Your answer should consist of each line below that contains the string "NewLoader".
—————
(* ===== verification/Loader.v ===== *)
(** * The policy loader

    Models src/internal/policy/loader.go: finding and reading the Rego files and the JSON
    policies, merging them, reading the policy data, and initialising the engine. The file
    system is the record [FS]; decoding JSON and the policy compiler are arguments of the
    section, so the theorems hold for every compiler. *)

From Stdlib Require Import ZArith Lia Ascii.
From stdpp Require Import base list gmap strings numbers.
From S2P Require Import Prelude Json GoText PolicyTypes Cache Engine Config.

(** [filepath.Glob], [os.IsNotExist(os.Stat(...))] and [os.ReadFile]. *)
Record FS : Type := mkFS {
  Glob : string -> result string (list string);
  NotExist : string -> bool;
  ReadFile : string -> result string string
}.

Record Loader : Type := mkLoader {
  policyDir : string;
  dataFile : string;
  jsonPolicyDir : string
}.

(** [NewLoader] without options, and the option [WithJSONPolicyDir]. *)
Definition NewLoader (dir data : string) : Loader :=
  {| policyDir := dir; dataFile := data; jsonPolicyDir := filepath_Join dir "json" |}.

Definition WithJSONPolicyDir (dir : string) (l : Loader) : Loader :=
  {| policyDir := policyDir l; dataFile := dataFile l; jsonPolicyDir := dir |}.

(** [filepath.Base]: what follows the last slash of a path without trailing slashes. *)
Definition filepath_Base (p : string) : string := List.last (split_char "/"%char p) "".

Section Loader.

Context (fs : FS).
(** [json.Unmarshal] into a map, and into a [compiler.PolicyDefinition]; the compiler's
    modules and warnings. *)
Context {Def : Type}.
Context (unmarshal_map : string -> result string jobject).
Context (unmarshal_def : string -> result string Def).
Context (Compile : Def -> result string (list (string * string) * list string)).

Fixpoint load_rego (files : list string) (modules : list (string * string))
    : result string (list (string * string)) :=
  match files with
  | [] => Ok modules
  | file :: files =>
      if has_suffix "_test.rego" file then load_rego files modules
      else
        content ← wrap_err ("failed to read " +:+ file) (ReadFile fs (filepath_Clean file));
        load_rego files (obj_set modules (filepath_Base file) content)
  end.

Definition loadRegoFiles (l : Loader) : result string (list (string * string)) :=
  files ← wrap_err "failed to glob policy files" (Glob fs (filepath_Join (policyDir l) "*.rego"));
  match files with
  | [] => Err ("no .rego files found in " +:+ policyDir l)
  | _ => load_rego files []
  end.

(** Adding the modules of one compiled file. *)
Definition add_modules (ms : list (string * string)) (modules : list (string * string))
    : list (string * string) :=
  foldl (fun acc p => obj_set acc p.1 p.2) modules ms.

Fixpoint load_json (files : list string) (modules : list (string * string))
    : result string (list (string * string)) :=
  match files with
  | [] => Ok modules
  | file :: files =>
      content ← wrap_err ("failed to read " +:+ file) (ReadFile fs (filepath_Clean file));
      def ← wrap_err ("failed to parse " +:+ file) (unmarshal_def content);
      res ← wrap_err ("failed to compile " +:+ file) (Compile def);
      load_json files (add_modules res.1 modules)
  end.

Definition loadJSONPolicies (l : Loader) : result string (list (string * string)) :=
  if NotExist fs (jsonPolicyDir l) then Ok []
  else
    files ← wrap_err "failed to glob JSON policy files"
              (Glob fs (filepath_Join (jsonPolicyDir l) "*.json"));
    match files with
    | [] => Ok []
    | _ => load_json files []
    end.

(** Merging: a module that exists already is kept. *)
Definition merge_modules (json modules : list (string * string)) : list (string * string) :=
  foldl (fun acc p => match obj_get acc p.1 with
                      | Some _ => acc
                      | None => obj_set acc p.1 p.2
                      end) modules json.

Definition LoadPolicies (l : Loader) : result string (list (string * string)) :=
  rego ← loadRegoFiles l;
  match loadJSONPolicies l with
  | Err _ => Ok rego
  | Ok json => Ok (merge_modules json rego)
  end.

Definition LoadPolicyData (l : Loader) : result string jobject :=
  content ← wrap_err "failed to read policy data" (ReadFile fs (dataFile l));
  wrap_err "failed to parse policy data" (unmarshal_map content).

(** [json.Unmarshal] into a [PolicyData]. *)
Definition LoadPolicyDataStruct (unmarshal_data : string -> result string PolicyData) (l : Loader)
    : result string PolicyData :=
  content ← wrap_err "failed to read policy data" (ReadFile fs (dataFile l));
  wrap_err "failed to parse policy data" (unmarshal_data content).

Context `{O : OPA}.

(** A placeholder in the code as well: it logs and returns. *)
Definition WatchForChanges (l : Loader) (e : Engine) : result string unit := Ok tt.

Definition LoadAndInitialize (l : Loader) (e : Engine) : Engine * result string unit :=
  match wrap_err "failed to load policies" (LoadPolicies l) with
  | Err msg => (e, Err msg)
  | Ok ms =>
      match wrap_err "failed to load policy data" (LoadPolicyData l) with
      | Err msg => (e, Err msg)
      | Ok data =>
          let '(e, r) := SetPolicyData data e in
          match wrap_err "failed to set policy data" r with
          | Err msg => (e, Err msg)
          | Ok _ =>
              let '(e, r) := Engine.LoadPolicies ms e in
              (e, wrap_err "failed to compile policies" r)
          end
      end
  end.

Definition ValidatePolicies (l : Loader) : result string unit :=
  ms ← LoadPolicies l;
  (Engine.LoadPolicies ms (NewEngine (mkEngineConfig "" true (mkCacheConfig false 0 0)))).2.

(** ** Lemmas *)

Lemma merge_keeps json modules k v :
  obj_get modules k = Some v -> obj_get (merge_modules json modules) k = Some v.
Proof.
  unfold merge_modules. revert modules. induction json as [|[k' v'] json IH];
    intros modules Hk; simpl; [done|]. apply IH.
  destruct (obj_get modules k') eqn:E; [done|].
  rewrite obj_get_set_ne; [done|]. congruence.
Qed.

(** A key that is new to the merge comes from the JSON modules. *)
Lemma merge_source json modules k v :
  obj_get (merge_modules json modules) k = Some v ->
  obj_get modules k = Some v \/ In (k, v) json.
Proof.
  unfold merge_modules. revert modules. induction json as [|[k' v'] json IH];
    intros modules Hk; simpl in *; [by left|].
  destruct (IH _ Hk) as [H|H]; [|by right; right].
  destruct (obj_get modules k') eqn:E; [by left|].
  destruct (decide (k = k')) as [->|Hne].
  - rewrite obj_get_set_eq in H. simplify_eq. by right; left.
  - rewrite obj_get_set_ne in H by done. by left.
Qed.

(** ** Properties *)

(** Rego files take precedence: a module read from a Rego file is loaded with that
    file's content whatever the JSON policies define, and every other module that is
    loaded comes from a JSON policy. *)
Theorem rego_precedence (l : Loader) (rego ms : list (string * string))
    (Hrego : loadRegoFiles l = Ok rego) (Hload : LoadPolicies l = Ok ms) (k v : string) :
  (obj_get rego k = Some v -> obj_get ms k = Some v) /\
  (obj_get ms k = Some v -> obj_get rego k = None ->
   exists json, loadJSONPolicies l = Ok json /\ In (k, v) json).
Proof.
  unfold LoadPolicies in Hload. rewrite Hrego in Hload. cbn in Hload.
  destruct (loadJSONPolicies l) as [json|e]; simplify_eq.
  - split; [apply merge_keeps|]. intros H Hn.
    destruct (merge_source _ _ _ _ H) as [?|?]; [congruence|]. by exists json.
  - split; [done|]. congruence.
Qed.

(** A broken JSON policy disables every JSON policy without an error: when one file
    of the directory cannot be read, parsed or compiled, loading succeeds with the Rego
    modules alone. *)
Theorem json_policies_fail_open (l : Loader) (rego : list (string * string)) (e : string)
    (Hrego : loadRegoFiles l = Ok rego) (Hjson : loadJSONPolicies l = Err e) :
  LoadPolicies l = Ok rego.
Proof. unfold LoadPolicies. by rewrite Hrego, Hjson. Qed.

(** A successful initialisation means the engine evaluates the query prepared from
    exactly the loaded modules and data, and the decisions cached before are gone. *)
Theorem LoadAndInitialize_spec (l : Loader) (e e' : Engine)
    (Hinit : LoadAndInitialize l e = (e', Ok tt)) :
  exists ms data, LoadPolicies l = Ok ms /\ LoadPolicyData l = Ok data /\
    PrepareForEval ms (store_of data) = Ok (query e') /\
    modules e' = ms /\ policyData e' = data /\ cache e' = Invalidate (cache e).
Proof.
  unfold LoadAndInitialize, wrap_err in Hinit.
  destruct (LoadPolicies l) as [ms|]; [|done].
  destruct (LoadPolicyData l) as [data|]; [|done].
  destruct (SetPolicyData data e) as [e1 [[]|]] eqn:Hset; [|done].
  assert (Hd : policyData e1 = data).
  { unfold SetPolicyData in Hset. simpl in Hset.
    destruct (modules e) as [|m ms']; [by simplify_eq/=|].
    match type of Hset with compileWithData ?x = _ =>
      pose proof (compileWithData_frame x) as (_ & _ & _ & _ & Hp) end.
    rewrite Hset in Hp. done. }
  assert (Hc : cache e1 = Invalidate (cache e)).
  { pose proof (SetPolicyData_cache data e) as Hc. by rewrite Hset in Hc. }
  unfold Engine.LoadPolicies, compileWithData in Hinit. simpl in Hinit.
  destruct (PrepareForEval ms (store_of (policyData e1))) as [q|] eqn:Hp; simplify_eq/=.
  exists ms, (policyData e1). done.
Qed.

End Loader.

(** ** Witnesses *)

#[local] Existing Instance sample_opa.

(** Two Rego files, one of them a test, and two JSON policies; the second does not
    compile. *)
Definition sample_fs : FS :=
  {| Glob p :=
       if bool_decide (p = "policies/*.rego") then
         Ok ["policies/main.rego"; "policies/main_test.rego"]
       else if bool_decide (p = "policies/json/*.json") then Ok ["policies/json/a.json"]
       else Ok ["bad.json"];
     NotExist _ := false;
     ReadFile p := if bool_decide (p = "policies/main.rego") then Ok "allow" else Ok p |}.

Definition sample_compile (def : string) : result string (list (string * string) * list string) :=
  if bool_decide (def = "bad.json") then Err "unknown rule type"
  else Ok ([("main.rego", "deny"); ("json_a.rego", "package a")], []).

Definition sample_loader : Loader := NewLoader "policies" "data.json".
Definition broken_loader : Loader := WithJSONPolicyDir "bad" sample_loader.

Lemma rego_precedence_witness :
  exists ms, LoadPolicies sample_fs (fun s => Ok s) sample_compile sample_loader = Ok ms /\
    obj_get ms "main.rego" = Some "allow".
Proof.
  eexists. split; [vm_compute; reflexivity|].
  apply (rego_precedence sample_fs (fun s => Ok s) sample_compile sample_loader
    [("main.rego", "allow")] [("main.rego", "allow"); ("json_a.rego", "package a")]);
    vm_compute; reflexivity.
Defined.

Lemma json_policies_fail_open_witness :
  LoadPolicies sample_fs (fun s => Ok s) sample_compile broken_loader =
    Ok [("main.rego", "allow")].
Proof.
  apply (json_policies_fail_open sample_fs (fun s => Ok s) sample_compile broken_loader
    [("main.rego", "allow")] "failed to compile bad.json: unknown rule type");
    vm_compute; reflexivity.
Defined.

Definition initialize_sample : Engine * result string unit :=
  LoadAndInitialize sample_fs (fun _ => Ok [("k", JNull)]) (fun s => Ok s) sample_compile
    sample_loader (NewEngine sample_cfg).

Lemma LoadAndInitialize_spec_witness :
  initialize_sample = (fst initialize_sample, Ok tt) /\
  policyData (fst initialize_sample) = [("k", JNull)].
Proof.
  assert (H : initialize_sample = (fst initialize_sample, Ok tt)).
  { assert (Hs : snd initialize_sample = Ok tt) by (vm_compute; reflexivity).
    rewrite <- Hs. apply surjective_pairing. }
  split; [exact H|].
  destruct (LoadAndInitialize_spec sample_fs (fun _ => Ok [("k", JNull)]) (fun s => Ok s)
    sample_compile sample_loader (NewEngine sample_cfg) (fst initialize_sample) H)
    as (ms & data & _ & Hd & _ & _ & Hp & _).
  rewrite Hp. vm_compute in Hd. injection Hd as <-. reflexivity.
Defined.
—————
- [EXERCISE OUTPUT]
(** [NewLoader] without options, and the option [WithJSONPolicyDir]. *)
Definition NewLoader (dir data : string) : Loader :=
Definition sample_loader : Loader := NewLoader "policies" "data.json".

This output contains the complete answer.